## [EXERCISE]
Each line that has the string "voting" must be copied from the records below.

Saved data entries
——————

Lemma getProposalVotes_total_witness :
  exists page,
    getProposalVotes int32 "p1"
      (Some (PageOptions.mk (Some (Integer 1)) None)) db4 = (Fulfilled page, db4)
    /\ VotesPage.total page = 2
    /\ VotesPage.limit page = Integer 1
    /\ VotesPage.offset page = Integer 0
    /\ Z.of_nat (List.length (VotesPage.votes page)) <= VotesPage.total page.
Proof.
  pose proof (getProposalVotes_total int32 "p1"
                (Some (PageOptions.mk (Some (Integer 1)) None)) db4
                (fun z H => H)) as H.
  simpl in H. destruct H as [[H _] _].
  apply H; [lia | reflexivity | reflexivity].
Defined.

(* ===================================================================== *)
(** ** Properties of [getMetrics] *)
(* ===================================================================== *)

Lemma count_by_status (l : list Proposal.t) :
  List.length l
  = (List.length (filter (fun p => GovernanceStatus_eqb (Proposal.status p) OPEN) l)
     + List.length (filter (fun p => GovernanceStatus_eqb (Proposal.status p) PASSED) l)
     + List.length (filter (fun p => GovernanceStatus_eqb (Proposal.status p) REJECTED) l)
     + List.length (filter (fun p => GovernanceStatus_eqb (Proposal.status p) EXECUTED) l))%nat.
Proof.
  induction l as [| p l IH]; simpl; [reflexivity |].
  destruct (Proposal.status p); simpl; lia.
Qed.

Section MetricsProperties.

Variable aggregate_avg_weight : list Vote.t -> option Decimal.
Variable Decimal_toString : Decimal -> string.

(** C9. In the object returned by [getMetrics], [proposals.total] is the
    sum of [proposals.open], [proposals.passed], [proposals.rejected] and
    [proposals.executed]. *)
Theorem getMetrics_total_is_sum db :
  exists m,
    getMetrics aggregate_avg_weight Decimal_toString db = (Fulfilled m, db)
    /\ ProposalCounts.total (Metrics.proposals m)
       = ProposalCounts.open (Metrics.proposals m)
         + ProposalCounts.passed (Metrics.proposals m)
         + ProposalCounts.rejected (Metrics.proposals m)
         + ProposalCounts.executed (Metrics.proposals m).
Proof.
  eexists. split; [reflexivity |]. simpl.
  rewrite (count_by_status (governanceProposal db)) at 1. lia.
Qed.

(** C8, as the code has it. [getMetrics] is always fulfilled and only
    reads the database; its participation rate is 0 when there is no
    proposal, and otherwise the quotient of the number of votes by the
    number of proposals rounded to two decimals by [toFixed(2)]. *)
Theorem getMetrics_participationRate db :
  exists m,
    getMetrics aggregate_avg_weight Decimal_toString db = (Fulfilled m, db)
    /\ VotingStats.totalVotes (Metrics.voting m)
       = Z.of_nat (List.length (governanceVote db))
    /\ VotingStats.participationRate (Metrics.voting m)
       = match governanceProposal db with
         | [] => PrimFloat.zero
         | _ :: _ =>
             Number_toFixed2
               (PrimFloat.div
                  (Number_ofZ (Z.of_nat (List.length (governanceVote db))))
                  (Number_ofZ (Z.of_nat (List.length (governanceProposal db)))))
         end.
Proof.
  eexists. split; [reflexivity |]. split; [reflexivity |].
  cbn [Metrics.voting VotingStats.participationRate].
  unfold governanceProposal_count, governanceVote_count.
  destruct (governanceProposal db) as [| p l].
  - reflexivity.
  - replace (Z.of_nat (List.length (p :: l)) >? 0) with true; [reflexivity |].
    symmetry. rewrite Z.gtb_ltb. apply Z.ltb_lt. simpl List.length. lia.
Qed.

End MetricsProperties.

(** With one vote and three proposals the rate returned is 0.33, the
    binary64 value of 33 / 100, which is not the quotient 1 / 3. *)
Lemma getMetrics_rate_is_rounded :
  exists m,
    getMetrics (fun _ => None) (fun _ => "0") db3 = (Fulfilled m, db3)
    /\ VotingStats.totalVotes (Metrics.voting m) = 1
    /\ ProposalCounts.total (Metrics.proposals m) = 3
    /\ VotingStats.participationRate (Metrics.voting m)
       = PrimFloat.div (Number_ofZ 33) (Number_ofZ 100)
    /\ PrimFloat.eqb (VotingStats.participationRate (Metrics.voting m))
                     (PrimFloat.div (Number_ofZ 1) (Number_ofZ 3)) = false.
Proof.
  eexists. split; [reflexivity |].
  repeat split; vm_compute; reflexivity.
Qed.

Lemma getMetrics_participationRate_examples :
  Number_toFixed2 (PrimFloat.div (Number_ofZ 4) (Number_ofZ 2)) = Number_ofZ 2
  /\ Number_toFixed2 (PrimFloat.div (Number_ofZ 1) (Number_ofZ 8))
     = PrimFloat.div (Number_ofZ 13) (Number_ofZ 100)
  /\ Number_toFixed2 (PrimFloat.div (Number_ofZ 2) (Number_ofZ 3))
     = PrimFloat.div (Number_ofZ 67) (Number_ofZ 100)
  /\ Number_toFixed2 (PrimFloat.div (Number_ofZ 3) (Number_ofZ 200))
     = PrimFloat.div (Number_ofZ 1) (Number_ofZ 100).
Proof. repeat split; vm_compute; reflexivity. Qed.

——————

## [WRITTEN SOLUTION]
    /\ VotingStats.totalVotes (Metrics.voting m)
    /\ VotingStats.participationRate (Metrics.voting m)
  cbn [Metrics.voting VotingStats.participationRate].
    /\ VotingStats.totalVotes (Metrics.voting m) = 1
    /\ VotingStats.participationRate (Metrics.voting m)
    /\ PrimFloat.eqb (VotingStats.participationRate (Metrics.voting m))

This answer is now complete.